**Task to complete**
Your answer should be a single number: the count of lines in the entries below that contain "match".

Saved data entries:
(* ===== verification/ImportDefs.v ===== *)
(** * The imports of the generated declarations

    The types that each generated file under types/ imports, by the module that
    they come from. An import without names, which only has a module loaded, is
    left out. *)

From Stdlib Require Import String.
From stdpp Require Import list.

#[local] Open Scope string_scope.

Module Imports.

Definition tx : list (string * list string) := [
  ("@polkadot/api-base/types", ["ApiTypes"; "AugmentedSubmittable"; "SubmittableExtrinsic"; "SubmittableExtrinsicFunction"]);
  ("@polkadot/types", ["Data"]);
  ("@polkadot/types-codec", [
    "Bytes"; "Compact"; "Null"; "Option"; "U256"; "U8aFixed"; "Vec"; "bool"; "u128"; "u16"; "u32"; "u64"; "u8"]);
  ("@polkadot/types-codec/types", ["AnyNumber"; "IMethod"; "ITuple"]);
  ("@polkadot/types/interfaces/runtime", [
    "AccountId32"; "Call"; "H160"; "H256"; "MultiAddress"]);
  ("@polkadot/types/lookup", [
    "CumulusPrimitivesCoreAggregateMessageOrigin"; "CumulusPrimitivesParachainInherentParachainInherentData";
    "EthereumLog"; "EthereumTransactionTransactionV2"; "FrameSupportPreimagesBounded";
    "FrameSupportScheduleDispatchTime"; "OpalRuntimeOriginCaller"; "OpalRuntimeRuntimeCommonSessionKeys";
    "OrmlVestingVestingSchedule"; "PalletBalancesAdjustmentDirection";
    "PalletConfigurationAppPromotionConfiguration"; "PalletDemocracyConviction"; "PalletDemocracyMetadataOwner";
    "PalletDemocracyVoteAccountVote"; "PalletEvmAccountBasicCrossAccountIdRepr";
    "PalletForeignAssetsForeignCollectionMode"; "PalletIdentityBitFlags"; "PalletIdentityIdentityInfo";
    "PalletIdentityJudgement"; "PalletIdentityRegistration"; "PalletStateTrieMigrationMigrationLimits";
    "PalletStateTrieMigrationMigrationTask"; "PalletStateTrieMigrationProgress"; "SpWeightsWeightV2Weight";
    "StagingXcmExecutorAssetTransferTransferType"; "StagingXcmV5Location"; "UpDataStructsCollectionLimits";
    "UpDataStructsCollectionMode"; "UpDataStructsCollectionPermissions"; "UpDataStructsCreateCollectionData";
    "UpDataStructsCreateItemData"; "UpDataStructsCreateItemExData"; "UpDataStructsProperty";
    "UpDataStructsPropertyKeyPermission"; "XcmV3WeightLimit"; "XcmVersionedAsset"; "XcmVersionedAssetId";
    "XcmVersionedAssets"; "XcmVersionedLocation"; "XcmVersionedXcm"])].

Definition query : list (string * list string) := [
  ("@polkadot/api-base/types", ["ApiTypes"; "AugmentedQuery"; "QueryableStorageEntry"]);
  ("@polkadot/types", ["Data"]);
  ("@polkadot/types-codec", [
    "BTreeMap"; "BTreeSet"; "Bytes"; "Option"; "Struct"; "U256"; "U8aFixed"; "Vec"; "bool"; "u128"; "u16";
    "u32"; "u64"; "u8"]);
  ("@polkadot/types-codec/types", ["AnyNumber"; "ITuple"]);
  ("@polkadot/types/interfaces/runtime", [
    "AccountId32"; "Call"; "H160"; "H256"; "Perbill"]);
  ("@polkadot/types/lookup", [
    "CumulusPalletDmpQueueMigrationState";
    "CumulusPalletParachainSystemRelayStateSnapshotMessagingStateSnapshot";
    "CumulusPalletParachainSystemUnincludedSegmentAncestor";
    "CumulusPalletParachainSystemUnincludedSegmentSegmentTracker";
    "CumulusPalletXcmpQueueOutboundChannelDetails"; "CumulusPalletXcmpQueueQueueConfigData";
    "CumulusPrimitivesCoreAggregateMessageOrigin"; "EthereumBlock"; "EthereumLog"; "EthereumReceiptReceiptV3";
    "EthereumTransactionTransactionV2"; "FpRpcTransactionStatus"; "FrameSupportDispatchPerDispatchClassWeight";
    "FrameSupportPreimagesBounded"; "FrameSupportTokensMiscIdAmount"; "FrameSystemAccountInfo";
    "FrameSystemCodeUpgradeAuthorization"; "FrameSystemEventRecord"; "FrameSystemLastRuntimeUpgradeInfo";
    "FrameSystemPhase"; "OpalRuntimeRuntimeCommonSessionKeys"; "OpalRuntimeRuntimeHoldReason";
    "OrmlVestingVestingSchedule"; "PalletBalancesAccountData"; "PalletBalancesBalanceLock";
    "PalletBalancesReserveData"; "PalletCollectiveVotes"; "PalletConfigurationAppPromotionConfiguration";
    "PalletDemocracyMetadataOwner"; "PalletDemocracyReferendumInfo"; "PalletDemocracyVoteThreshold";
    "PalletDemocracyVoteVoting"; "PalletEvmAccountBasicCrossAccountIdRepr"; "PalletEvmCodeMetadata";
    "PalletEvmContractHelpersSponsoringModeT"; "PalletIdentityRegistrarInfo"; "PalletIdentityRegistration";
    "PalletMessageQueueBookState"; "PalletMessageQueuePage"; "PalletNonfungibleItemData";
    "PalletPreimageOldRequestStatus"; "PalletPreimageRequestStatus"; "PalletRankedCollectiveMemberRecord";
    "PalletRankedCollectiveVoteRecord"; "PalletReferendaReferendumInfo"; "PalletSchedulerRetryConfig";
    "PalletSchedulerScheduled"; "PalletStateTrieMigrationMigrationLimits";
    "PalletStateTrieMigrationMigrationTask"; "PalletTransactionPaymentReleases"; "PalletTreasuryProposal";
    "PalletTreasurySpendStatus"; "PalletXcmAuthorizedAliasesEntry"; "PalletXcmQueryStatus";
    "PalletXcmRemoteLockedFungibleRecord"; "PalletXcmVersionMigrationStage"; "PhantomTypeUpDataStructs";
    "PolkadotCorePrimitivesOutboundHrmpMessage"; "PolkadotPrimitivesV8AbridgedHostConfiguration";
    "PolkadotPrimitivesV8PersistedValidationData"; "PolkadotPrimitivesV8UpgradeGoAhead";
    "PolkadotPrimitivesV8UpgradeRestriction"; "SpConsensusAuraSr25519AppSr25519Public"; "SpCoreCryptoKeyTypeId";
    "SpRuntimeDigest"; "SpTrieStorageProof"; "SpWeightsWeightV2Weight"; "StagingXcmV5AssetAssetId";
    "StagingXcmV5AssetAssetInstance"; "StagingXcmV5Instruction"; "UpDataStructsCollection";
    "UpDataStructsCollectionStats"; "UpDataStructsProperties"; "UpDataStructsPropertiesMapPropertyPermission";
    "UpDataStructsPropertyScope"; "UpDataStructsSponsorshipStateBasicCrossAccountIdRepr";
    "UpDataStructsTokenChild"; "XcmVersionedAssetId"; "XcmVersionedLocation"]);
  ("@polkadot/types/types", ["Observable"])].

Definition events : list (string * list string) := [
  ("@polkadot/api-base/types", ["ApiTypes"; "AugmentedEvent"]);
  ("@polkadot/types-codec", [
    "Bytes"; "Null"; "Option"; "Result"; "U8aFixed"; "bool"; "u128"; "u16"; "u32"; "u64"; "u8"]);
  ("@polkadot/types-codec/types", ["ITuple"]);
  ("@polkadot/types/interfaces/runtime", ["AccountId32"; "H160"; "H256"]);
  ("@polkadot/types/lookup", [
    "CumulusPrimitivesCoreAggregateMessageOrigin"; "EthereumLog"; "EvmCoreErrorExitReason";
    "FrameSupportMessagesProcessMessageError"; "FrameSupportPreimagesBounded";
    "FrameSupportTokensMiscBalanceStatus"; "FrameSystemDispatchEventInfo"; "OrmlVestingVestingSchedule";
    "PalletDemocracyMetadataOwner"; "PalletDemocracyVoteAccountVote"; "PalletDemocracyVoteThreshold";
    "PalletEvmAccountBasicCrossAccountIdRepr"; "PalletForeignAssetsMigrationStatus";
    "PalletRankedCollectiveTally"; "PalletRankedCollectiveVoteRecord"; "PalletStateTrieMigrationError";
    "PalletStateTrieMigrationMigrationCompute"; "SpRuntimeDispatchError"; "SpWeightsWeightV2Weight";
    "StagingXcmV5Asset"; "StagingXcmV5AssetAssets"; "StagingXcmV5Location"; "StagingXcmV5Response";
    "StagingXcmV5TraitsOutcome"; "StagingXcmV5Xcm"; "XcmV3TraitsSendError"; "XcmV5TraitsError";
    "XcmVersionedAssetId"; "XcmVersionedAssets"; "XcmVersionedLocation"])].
--
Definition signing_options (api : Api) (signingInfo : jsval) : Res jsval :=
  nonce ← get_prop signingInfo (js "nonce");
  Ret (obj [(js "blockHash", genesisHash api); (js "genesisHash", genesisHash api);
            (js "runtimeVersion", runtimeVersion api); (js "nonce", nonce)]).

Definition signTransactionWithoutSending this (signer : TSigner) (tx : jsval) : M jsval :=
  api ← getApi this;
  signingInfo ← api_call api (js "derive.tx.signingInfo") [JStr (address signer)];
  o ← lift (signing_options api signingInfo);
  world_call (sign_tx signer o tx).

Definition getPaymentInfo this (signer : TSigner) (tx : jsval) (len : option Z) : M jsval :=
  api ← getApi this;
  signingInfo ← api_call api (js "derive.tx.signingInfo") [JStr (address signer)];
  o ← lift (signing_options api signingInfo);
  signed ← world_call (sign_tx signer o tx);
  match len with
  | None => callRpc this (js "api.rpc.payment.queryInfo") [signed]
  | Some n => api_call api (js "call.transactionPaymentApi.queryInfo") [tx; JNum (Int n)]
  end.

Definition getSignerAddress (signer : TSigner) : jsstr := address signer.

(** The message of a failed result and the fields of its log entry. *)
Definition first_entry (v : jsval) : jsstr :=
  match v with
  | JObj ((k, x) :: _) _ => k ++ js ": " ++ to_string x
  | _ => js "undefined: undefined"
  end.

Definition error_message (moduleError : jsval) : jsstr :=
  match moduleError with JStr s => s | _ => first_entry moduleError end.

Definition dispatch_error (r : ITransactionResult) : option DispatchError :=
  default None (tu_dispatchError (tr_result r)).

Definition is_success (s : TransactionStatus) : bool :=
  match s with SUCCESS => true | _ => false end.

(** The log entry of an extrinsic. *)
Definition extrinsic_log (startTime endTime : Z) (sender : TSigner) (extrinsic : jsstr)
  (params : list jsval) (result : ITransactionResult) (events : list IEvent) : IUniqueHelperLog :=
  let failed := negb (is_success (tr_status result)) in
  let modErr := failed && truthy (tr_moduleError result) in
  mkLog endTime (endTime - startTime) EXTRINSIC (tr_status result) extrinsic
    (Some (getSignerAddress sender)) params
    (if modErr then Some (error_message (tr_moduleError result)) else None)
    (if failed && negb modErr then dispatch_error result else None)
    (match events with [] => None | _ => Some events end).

**Expected answer**
5